Johannes Chrysostomus
Catena Aurea · Johannesevangelium 20
1 Am ersten Tag der Woche kam Maria von Magdala in aller Frühe, als es noch dunkel war, zum Grab und sah, dass der Stein vom Grab weggenommen war. 2 Da kam sie zu Simon Petrus gelaufen und zu dem anderen Jünger, den Jesus liebte, und sagte zu ihnen: Man hat den Herrn aus dem Grab weggenommen, und wir wissen nicht, wohin man ihn gelegt hat. 3 Da machten sich Petrus und der andere Jünger auf und gingen zum Grab. 4 Die beiden liefen miteinander, aber der andere Jünger war schneller als Petrus und kam zuerst an das Grab. 5 Er beugte sich vor und sah die Leinenbinden daliegen; hinein ging er jedoch nicht. 6 Dann kam auch Petrus hinter ihm her. Er ging in das Grab hinein und sah die Leinenbinden daliegen 7 und das Schweißtuch, das seinen Kopf bedeckt hatte; aber es lag nicht bei den Leinenbinden, sondern für sich zusammengefaltet an einer besonderen Stelle. 8 Hierauf ging auch der andere Jünger, der zuerst zum Grab gekommen war, hinein und sah und glaubte. 9 Denn noch hatten sie die Schrift nicht verstanden, dass er von den Toten auferstehen musste.

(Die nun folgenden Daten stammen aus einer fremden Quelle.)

(** The R-type decoder inverts the RISC-V encoding for every register operation of the
    table, with any registers. *)
Theorem decode_rtype (opcode f3 f7 : Z) (sem : Semantic) (rd rs1 rs2 a : Z)
    (srcs dests : list RegId) (u : Uop) :
  (opcode, f3, f7, sem) ∈ rtype_table →
  0 <= rd < 32 → 0 <= rs1 < 32 → 0 <= rs2 < 32 →
  let e := enc_r opcode f3 f7 rd rs1 rs2 in
  dvrDecodeRiscvSemantic u (encoded_inst a e srcs dests) =
    u <| encoding := e |> <| encodingValid := true |> <| semantic := sem |>.
Proof.
  intros Hin Hrd Hrs1 Hrs2 e.
  pose proof (rtype_table_range _ _ _ _ Hin) as (Ho & Hf & Hf7 & Hm).
  destruct (enc_r_fields opcode f3 f7 rd rs1 rs2 Ho Hf Hf7 Hrd Hrs1 Hrs2)
    as (E0 & E1 & E2 & E3 & E4).
  fold e in E0, E1, E2, E3, E4. clearbody e. rewrite Hm in E2.
  rewrite decode_encoded_wide by done.
  pose proof (decode_wide_rtype (u <| encoding := e |> <| encodingValid := true |>)) as HT.
  rewrite Forall_forall in HT. by rewrite (HT _ Hin E1 E3 E4).
Qed.

Lemma decode_rtype_witness :
  semantic (dvrDecodeRiscvSemantic Uop_init
    (encoded_inst 64 (enc_r 59 7 1 10 11 12) [] [])) = RemainderUnsignedWord.
Proof.
  assert ((59, 7, 1, RemainderUnsignedWord) ∈ rtype_table) as Hin
    by (unfold rtype_table; set_unfold; tauto).
  rewrite (decode_rtype 59 7 1 RemainderUnsignedWord 10 11 12 64 [] [] Uop_init Hin) by lia.
  reflexivity.
Defined.

(** C.LD and C.LWSP decode exactly, for every register and every offset the format can
    express. *)
Theorem decode_cld_clwsp (k rs rd rd' m a : Z) (srcs dests : list RegId) (u : Uop) :
  0 <= k < 32 → 0 <= rs < 8 → 0 <= rd < 8 → 0 <= m < 64 → 0 < rd' < 32 →
  dvrDecodeRiscvSemantic u (encoded_inst a (enc_cld (8 * k) rs rd) srcs dests) =
    u <| encoding := enc_cld (8 * k) rs rd |> <| encodingValid := true |>
      <| semantic := LoadDouble |> <| loadBytes := 8 |> <| immediate := 8 * k |> ∧
  dvrDecodeRiscvSemantic u (encoded_inst a (enc_clwsp (4 * m) rd') srcs dests) =
    u <| encoding := enc_clwsp (4 * m) rd' |> <| encodingValid := true |>
      <| semantic := LoadWordSigned |> <| loadBytes := 4 |> <| source0 := 2 |>
      <| immediate := 4 * m |>.
Proof.
  intros Hk Hrs Hrd Hm Hrd'.
  pose proof (cld_checked k rs rd Hk Hrs Hrd) as H1.
  pose proof (csp_checked m rd' Hm ltac:(lia)) as H2.
  unfold cld_check, clwsp_check in H1, H2.
  set (e := enc_cld _ _ _) in *. set (e' := enc_clwsp _ _) in *. clearbody e e'.
  apply andb_true_iff in H1 as [H1 I1]. apply andb_true_iff in H2 as [H2 _]. 
  apply andb_true_iff in H2 as [H2 I2]. apply andb_true_iff in H2 as [H2 R2].
  apply Z.eqb_eq in I1, I2, R2.
  destruct (c_head_decode u a e 0 3 srcs dests H1) as (-> & A1 & B1 & C1); [done|].
  destruct (c_head_decode u a e' 2 2 srcs dests H2) as (-> & A2 & B2 & C2); [done|].
  unfold decode_compressed, decode_c_immediate, decode_c_load.
  cbn [encoding]. cbn. rewrite A1, B1, C1, A2, B2, C2, R2. cbn.
  destruct (Z.eqb_spec rd' 0); [lia|]. cbn. unfold csp_imm in I2. by rewrite I1, I2.
Qed.

Lemma decode_cld_clwsp_witness :
  immediate (dvrDecodeRiscvSemantic Uop_init
    (encoded_inst 64 (enc_cld 248 1 2) [] [])) = 248.
Proof.
  destruct (decode_cld_clwsp 31 1 2 1 0 64 [] [] Uop_init) as [H _]; [lia..|].
  change (enc_cld 248 1 2) with (enc_cld (8 * 31) 1 2). by rewrite H.
Defined.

(Hom. lxxxv. 4) Unser Herr ist auferstanden, während der Stein und das Siegel noch am Grab waren. Aber da es notwendig war, dass andere davon überzeugt wurden, wird das Grab nach der Auferstehung geöffnet und so die Tatsache bestätigt. Dies war es, was Maria aufrüttelte. Denn als sie sah, dass der Stein weggenommen war, ging sie nicht hinein noch schaute sie hinein, sondern lief mit aller Eile der Liebe zu den Jüngern. Aber noch wusste sie nichts Gewisses über die Auferstehung, sondern dachte, dass Sein Leib fortgetragen worden sei.